(** * Point-of-sale backend and client forms: a shallow embedding

    The backend is the ASP.NET minimal-API program (product and transaction
    endpoints over an EF Core context); the client is the set of React Native
    screens (add/edit product forms, the POS checkout).  C# [int] is a 32-bit
    two's complement integer, modelled as [Z] with the wrap-around written
    out; C# [double] and JavaScript numbers are IEEE 754 binary64, modelled by
    the primitive type [float]; [DateTime] is a tick count in [Z]. *)

From Stdlib Require Import ZArith List String Ascii Bool Lia Floats Permutation Sorted.
Import ListNotations.
Local Open Scope string_scope.
Local Open Scope Z_scope.

(** ** C# primitives used by the handlers *)

Module CSharp.

(** [int]: arithmetic is unchecked, results wrap into [-2^31, 2^31). *)
Definition wrap32 (x : Z) : Z := (x + 2147483648) mod 4294967296 - 2147483648.
Definition int_add (a b : Z) : Z := wrap32 (a + b).
Definition int_sub (a b : Z) : Z := wrap32 (a - b).
Definition int_range (x : Z) : Prop := -2147483648 <= x < 2147483648.

Definition digit (d : Z) : ascii := ascii_of_N (48 + Z.to_N d).

(** Decimal digits of a non-negative number, most significant first, pushed
    in front of [acc]; an [int] has at most ten of them. *)
Fixpoint digits (fuel : nat) (n : Z) (acc : string) : string :=
  match fuel with
  | O => acc
  | S fuel' =>
      let acc' := String (digit (n mod 10)) acc in
      if n / 10 =? 0 then acc' else digits fuel' (n / 10) acc'
  end.

Definition decimal (n : Z) : string := digits 10 n "".

Fixpoint zeros (k : nat) : string :=
  match k with
  | O => ""
  | S k' => String "0" (zeros k')
  end.

Definition pad_left (width : nat) (s : string) : string :=
  zeros (width - String.length s) ++ s.

(** [n.ToString()] *)
Definition ToString (n : Z) : string :=
  if n <? 0 then "-" ++ decimal (- n) else decimal n.

(** The custom numeric format [{n:000000}]: at least six digits, padded
    with zeros on the left, a minus sign in front of a negative number. *)
Definition format_000000 (n : Z) : string :=
  if n <? 0 then "-" ++ pad_left 6 (decimal (- n)) else pad_left 6 (decimal n).

(** [DateTime] as ticks of 100 ns; [d.Date] drops the time of day. *)
Definition DateTime := Z.
Definition TicksPerDay : Z := 864000000000.
Definition Date (d : DateTime) : DateTime := d - d mod TicksPerDay.

(** [a ?? b] *)
Definition coalesce {A : Type} (a : option A) (b : option A) : option A :=
  match a with
  | Some _ => a
  | None => b
  end.

End CSharp.

(** ** The backend: models, context and endpoints *)

Module Product.
(** [string] properties are references and may hold [null] at run time
    ([None]); the update endpoint tests them with [??]. *)
Record t : Type := mk {
  Id : Z;
  Name : option string;
  Description : option string;
  Price : float;
  Stock : Z;
  Category : option string;
  Image : option string;
  IsActive : bool;
  CreatedAt : CSharp.DateTime;
  UpdatedAt : CSharp.DateTime
}.
End Product.

Module TransactionItem.
Record t : Type := mk {
  Id : Z;
  TransactionId : Z;
  ProductId : Z;
  ProductName : option string;
  Price : float;
  Quantity : Z;
  Total : float
}.
End TransactionItem.

Module Transaction.
Record t : Type := mk {
  Id : Z;
  TransactionNumber : string;
  CreatedAt : CSharp.DateTime;
  Status : string;
  Subtotal : float;
  Tax : float;
  Discount : float;
  Total : float;
  PaymentMethod : option string;
  CustomerName : option string;
  Notes : option string;
  Items : list TransactionItem.t
}.
End Transaction.

Module Backend.
Import CSharp.

(** What a handler returns: [Results.Ok], [Results.Created], [Results.NotFound]. *)
Inductive IResult (A : Type) : Type :=
| Ok (value : A)
| Created (uri : string) (value : A)
| NotFound.
Arguments Ok {A} value.
Arguments Created {A} uri value.
Arguments NotFound {A}.
Definition queries : QueryDefaults :=
  {| staleTime := 60 * 1000;
     gcTime := 5 * 60 * 1000;
     retry := 1;
     retryDelay := fun attemptIndex =>
       Z.min (1000 * 2 ^ Z.of_nat attemptIndex) 30000;
     refetchOnWindowFocus := false;
     refetchOnReconnect := true;
     refetchOnMount := true |}.

Definition mutations : MutationDefaults :=
  {| mutation_retry := 0;
     mutation_retryDelay :=
       fun attemptIndex => Z.min (1000 * 2 ^ Z.of_nat attemptIndex) 30000 |}.

End queryClient.

(** ** The OpenAPI configuration *)

(** The [accessToken] callback that [createOpenApiConfiguration] hands to
    the generated clients: [token || '']. *)
Definition accessToken : M string :=
  token <- tokenManager.getToken ;;
  ret (or_literal token "").

(** ** The hooks with loading and error state *)

(** [useApi]: one state object, replaced as a whole by every [setState]. *)
Module useApi.

Record UseApiState (T : Type) : Type := mkState {
  data : option T;
  error : option ApiError.t;
  loading : bool
}.
Arguments mkState {T} _ _ _.
Arguments data {T} _.
Arguments error {T} _.
Arguments loading {T} _.

(** [useState({ data: null, error: null, loading: false })] *)
Definition initial {T : Type} : UseApiState T := mkState None None false.

(** The moments at which the hook calls [setState]: [execute] is called,
    the awaited [apiFunction] answers with [response.data], it throws, and
    [reset] is called. *)
Inductive Moment (T : Type) : Type :=
  | ExecuteCalled
  | ExecuteFulfilled (response_data : T)
  | ExecuteRejected (thrown : Thrown)
  | ResetCalled.
Arguments ExecuteCalled {T}.
Arguments ExecuteFulfilled {T} _.
Arguments ExecuteRejected {T} _.
Arguments ResetCalled {T}.

Definition setState {T : Type} (m : Moment T) (prev : UseApiState T)
    : UseApiState T :=
  match m with
  | ExecuteCalled => mkState None None true
  | ExecuteFulfilled d => mkState (Some d) None false
  | ExecuteRejected thrown => mkState None (Some (handleApiError thrown)) false
  | ResetCalled => mkState None None false
  end.

(** What [execute] rethrows from its [catch]. *)
Definition rethrown (thrown : Thrown) : ApiError.t := handleApiError thrown.

Definition after {T : Type} (ms : list (Moment T)) (s : UseApiState T)
    : UseApiState T :=
  fold_left (fun s m => setState m s) ms s.

End useApi.

(** [useLoginManual]: three independent pieces of state. *)
Module useLoginManual.

Record State (T : Type) : Type := mkState {
  isLoading : bool;
  error : option ApiError.t;
  data : option T
}.
Arguments mkState {T} _ _ _.
Arguments isLoading {T} _.
Arguments error {T} _.
Arguments data {T} _.

Definition initial {T : Type} : State T := mkState false None None.

(** [performLogin] is called; [loginWithToken] answers; it throws the
    already normalised error; [reset] is called. *)
Inductive Moment (T : Type) : Type :=
  | PerformLoginCalled
  | LoginFulfilled (response : T)
  | LoginRejected (err : ApiError.t)
  | ResetCalled.
Arguments PerformLoginCalled {T}.
Arguments LoginFulfilled {T} _.
Arguments LoginRejected {T} _.
Arguments ResetCalled {T}.

Definition update {T : Type} (m : Moment T) (prev : State T) : State T :=
  match m with
  | PerformLoginCalled =>
      (* setIsLoading(true); setError(null) *)
      mkState true None (data prev)
  | LoginFulfilled response =>
      (* setData(response); finally setIsLoading(false) *)
      mkState false (error prev) (Some response)
  | LoginRejected err =>
      (* setError(apiError); finally setIsLoading(false) *)
      mkState false (Some err) (data prev)
  | ResetCalled => mkState false None None
  end.

Definition after {T : Type} (ms : list (Moment T)) (s : State T) : State T :=
  fold_left (fun s m => update m s) ms s.

End useLoginManual.

(** ** The warehouse page: in-memory lists behind the CRUD hooks *)

(** JavaScript numbers of the forms are modelled as integers; only their
    truthiness ([0] is falsy) matters below. *)
Definition truthy_number (n : option Z) : bool :=
  match n with
  | Some z => negb (Z.eqb z 0)
  | None => false
  end.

Exercise brief: When a line in the material above holds the word "endpoints", copy that line.

Expected answer:
    endpoints over an EF Core context); the client is the set of React Native
(** ** The backend: models, context and endpoints *)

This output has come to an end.